Overcast early on, so I managed to sleep in.
Then I made time to go down and drink my coffee, and eat my muesli down on a log overlooking the beach. Didn’t seem to be any hurry, maybe because low tide at Gorge River would be around 3 40 pm. That would make crossing the river much easier.
Sandflies were congregating at the tent in huge numbers, and then there were 20 minutes of the finest drizzle that still managed to wet everything. I stayed outside with my coat on.
When that ceased I quickly packed up. Left at 10 am.
More serious boulder hopping until Spoon River, about an hour away.
I checked out the alternative campsite in the flax and came to the conclusion Callery Creek was way better.
The major surprise: much of the rest of the day was on sand, and while soft in places it made for considerably less perilous walking. No twisting-of-ankle-style concentration required either, it was just one foot in front of the other.
A few beautiful little beaches, and later some rocks out to sea. The vegetation was dense on the hills, with flax on the low-lying areas also looking difficult to penetrate.
Eventually I made it to The Steeples, a remarkable outcrop of rocks, and spent an hour scouting for mussels around the rocks. Nope.

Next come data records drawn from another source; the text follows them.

Definition main (jobs_file candidates_file : option pd.DataFrame)
    (fs : filesystem) : result run :=
  match load_excel_data jobs_file candidates_file with
  | (Some jobs_df, Some candidates_df) =>
      results ← find_matching_candidates_for_all_jobs jobs_df candidates_df;
      match results with
      | [] => Ok No_results
      | _ :: _ =>
          '(file, total_exported) ← export_to_single_excel fs results;
          Ok (Completed file (summary_report results) total_exported)
      end
  | _ => Ok Not_loaded
  end.

(** ** Vocabulary of the statements *)

(** An input table as [read_excel] delivers it: distinct column labels,
    the columns the script reads among them, one cell per column in every
    row. *)
Definition wf_table (required : list string) (df : pd.DataFrame) : Prop :=
  NoDup (pd.columns df) /\
  Forall (fun l => l ∈ pd.columns df) required /\
  Forall (fun row => length row = length (pd.columns df)) (pd.data df).

Definition candidate_columns : list string :=
  [CANDIDATES_COLUMNS.candidate_id_col; CANDIDATES_COLUMNS.composite_key_col].

Definition job_columns : list string :=
  [JOBS_COLUMNS.job_id_col; JOBS_COLUMNS.composite_key_col].

(** The cell of a row under a label ([NA] when the row has none). *)
Definition cell (row : pd.Series) (label : string) : value :=
  match pd.Series_getitem row label with
  | Ok v => v
  | Raise _ => NA
  end.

I could see habitation not so far off, and a small windsock, but the head and cannonball size rocks made another appearance. Progress slowed.
I timed my entry to Gorge River at low tide, later in the afternoon, and while immediately in front of me the Gorge River lagoon was still and deep, at the bar it appeared shallower.
The first half of the crossing was ankle-deep and I was onto a dry island mid-river. Thought I’d better put all my electronics safely in my pack despite the second half only looking knee deep. Just as well as it came up to almost nipple height, and had a decent flow as I headed across at 45°.
Underwear well rinsed.
My double plastic bag inner layers kept everything dry inside. Now that seemed a fully sensible decision.
Suddenly I was chatting to Robert who invited me in for a cuppa.
“An hour,” I replied, as I went next door to the DOC hut. No one there for a month, and two hut books that went back to May 1984, Forest Service days.
Time to dry off, and change. Not much choice in dry clothes however, I only have the stuff I wear during the day, and the change of clothes for night.
Robert has been living at Gorge River since 1980. His wife Catherine had been in the helicopter I saw twice in the morning. Tea and cake went down well.
I had a few questions answered about the track and its history, but will be here for three or four nights depending on the weather so should be able to catch up some more.
The comforts of a DOC hut are great after a few nights in a tent, and best of all, mostly sandfly proof.
Yeah. Not sitting or lying on the ground. A bench. A plastic covered mattress.